OS threads would defeat the purpose though. You can run millions of BEAM processes. Threads are a lot more expensive and still run the risk of taking over your system with an infinite loop.
OS threads are actually premptive, so an infinite loop is really less of a deal than one in Erlang. Erlang is really not premptive, it's just that function calls are automatically (potential) yield points, and you can't loop without function calls because of the construction of the language; if somehow you did manage to get a real loop into a process, that scheduler would be stuck forever, and you'd end up with a broken BEAM when you triggered something that requires coordination between schedulers --- I forget what sorts of things do that, but code purging can't finish without each scheduler doing housekeeping, etc.
Meanwhile, your OS thread will just keep eating CPU, but everything else is fine.
You're right about the number of threads though.

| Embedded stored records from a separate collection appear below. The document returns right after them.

(* ===== verification/Planner.v ===== *)
(** * The planner of [plan.rs]

    Matching of sources to targets, the diagnostics of a contract, and the
    canonical plan with its identity. The JSON writer ([serde_json]), SHA-256
    and the answers of the allocator are parameters. *)

From S2P Require Import Prelude Errors Tensor Identity Order Quantization Representation Strides Facts.
From S2P Require Import Operation Graph Recipe Plan.
From stdpp Require Import pretty.
From Stdlib Require Strings.String.
Local Open Scope N_scope.

(** ** Identities *)

Record ManifestId := { manifest_digest : ContentDigest }.
Record SelectionId := { selection_digest : ContentDigest }.
Record ContractId := { contract_digest : ContentDigest }.
Record PlanId := { plan_id_digest : ContentDigest }.

#[export] Instance PlanId_eq_dec : EqDecision PlanId.
Proof. solve_decision. Defined.

Record PlanInputs := {
  manifest : ManifestId;
  selection : SelectionId;
  contract : ContractId;
  plan_backend : BackendId;
  source_digests : list ContentDigest
}.

Inductive ExtraSourcePolicy := RejectExtra | AllowExtra.

(** ** Diagnostics *)

Inductive DiagnosticSeverity := Info | Warning | Error.

#[export] Instance DiagnosticSeverity_eq_dec : EqDecision DiagnosticSeverity.
Proof. solve_decision. Defined.

Inductive DiagnosticCode :=
  | DuplicateSource | DuplicateTarget | MissingRequired | MissingOptional | AmbiguousBinding | ShapeMismatch
  | MissingSourceDigest | ConflictingSourceReuse | UnsupportedTransform | UnsupportedQuantizedRoute | ExtraSource.

#[export] Instance DiagnosticCode_eq_dec : EqDecision DiagnosticCode.
Proof. solve_decision. Defined.

(** A message is a text, or the text of an error, which stands here for its
    category: a target has at most one diagnostic with the text of an error, so
    neither the order of diagnostics nor their repetitions depend on that text. *)
Inductive DiagnosticMessage :=
  | Message (text : string)
  | ErrorMessage (category : ErrorCategory).

#[export] Instance DiagnosticMessage_eq_dec : EqDecision DiagnosticMessage.
Proof. solve_decision. Defined.

Record PlanDiagnostic := {
  severity : DiagnosticSeverity;
  code : DiagnosticCode;
  subject : TensorName;
  related : list TensorName;
  message : DiagnosticMessage
}.

#[export] Instance PlanDiagnostic_eq_dec : EqDecision PlanDiagnostic.
Proof. solve_decision. Defined.

(** *** The derived order *)

Definition severity_index (s : DiagnosticSeverity) : N :=
  match s with Info => 0 | Warning => 1 | Error => 2 end.

Definition code_index (c : DiagnosticCode) : N :=
  match c with
  | DuplicateSource => 0 | DuplicateTarget => 1 | MissingRequired => 2 | MissingOptional => 3
  | AmbiguousBinding => 4 | ShapeMismatch => 5 | MissingSourceDigest => 6 | ConflictingSourceReuse => 7
  | UnsupportedTransform => 8 | UnsupportedQuantizedRoute => 9 | ExtraSource => 10
  end.

Definition category_index (c : ErrorCategory) : N :=
  match c with
  | Io => 0 | InvalidPath => 1 | InvalidFormat => 2 | Integrity => 3 | ResourceLimit => 4 | Binding => 5
  | Unsupported => 6 | Cache => 7 | Cancelled => 8 | Delivery => 9
  end.

(** A text is before the text of an error. *)
Definition message_key (m : DiagnosticMessage) : list (list N) :=
  match m with
  | Message text => [[0]; string_key text]
  | ErrorMessage category => [[1]; [category_index category]]
  end.

(** A list is before its extensions: every element is marked by a one, the end
    by a zero. *)
Definition names_key (l : list TensorName) : list (list N) :=
  map (fun n => 1 :: string_key (tensor_name n)) l ++ [[0]].

Definition diagnostic_key (d : PlanDiagnostic) : list (list N) :=
  [severity_index (severity d)] :: [code_index (code d)] :: string_key (tensor_name (subject d)) ::
  names_key (related d) ++ message_key (message d).

Lemma names_key_inj l k m m' : names_key l ++ m = names_key k ++ m' -> l = k /\ m = m'.
Proof.
  revert k. induction l as [|[x] l IH]; intros [|[y] k]; try done; cbn [names_key map app].
  - by intros [= ->].
  - intros [= Hxy%string_key_inj H]. apply IH in H as [-> ->]. by subst.
Qed.

#[export] Instance PlanDiagnostic_keyed : Keyed PlanDiagnostic.
Proof.
  refine {| key := diagnostic_key |}. intros [s c [n] r m] [s' c' [n'] r' m'] H. unfold diagnostic_key in H. cbn in H.
  injection H as Hs Hc Hn%string_key_inj Hr%names_key_inj. destruct Hr as [-> Hm].
  assert (s = s') as -> by (by destruct s, s'). assert (c = c') as -> by (by destruct c, c'). subst. f_equal.
  destruct m as [t|e], m' as [t'|e']; cbn in Hm; try done.
  - injection Hm as Hm%string_key_inj. by subst.
  - injection Hm as Hm. f_equal. by destruct e, e'.
Defined.

(** [PlanDiagnostic::new]. *)
Definition PlanDiagnostic_new (s : DiagnosticSeverity) (c : DiagnosticCode) (n : TensorName)
    (related : list TensorName) (m : DiagnosticMessage) : PlanDiagnostic :=
  {| severity := s; code := c; subject := n; related := canonical related; message := m |}.

(** A list of numbers in the format of [{:?}]. *)
Definition debug_shape (shape : list N) : string := "[" ++ String.concat ", " (map pretty shape) ++ "]".

(** ** Binding checks *)

(** Whether a file has no digest. *)
Definition undigested (digest_count : nat) (ordinal : N) : bool :=
  match usize_try_from ordinal with Ok i => N.of_nat digest_count <=? i | _ => true end.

It takes a lot more memory to run an OS thread than a BEAM process, and I'm not sure OS schedulers will manage that many threads even if the memory is there (but I could be wrong... getting things to work nicely at 50k threads may be sufficient for millions)
Unless code is exiting the BEAM itself, an infinite loop that bypasses yield points shouldn't be possible.
Doing this at such a granular level is also one of the reasons that you can run a database that thousands of processes are accessing, within the same runtime, without a performance impact to the overall system.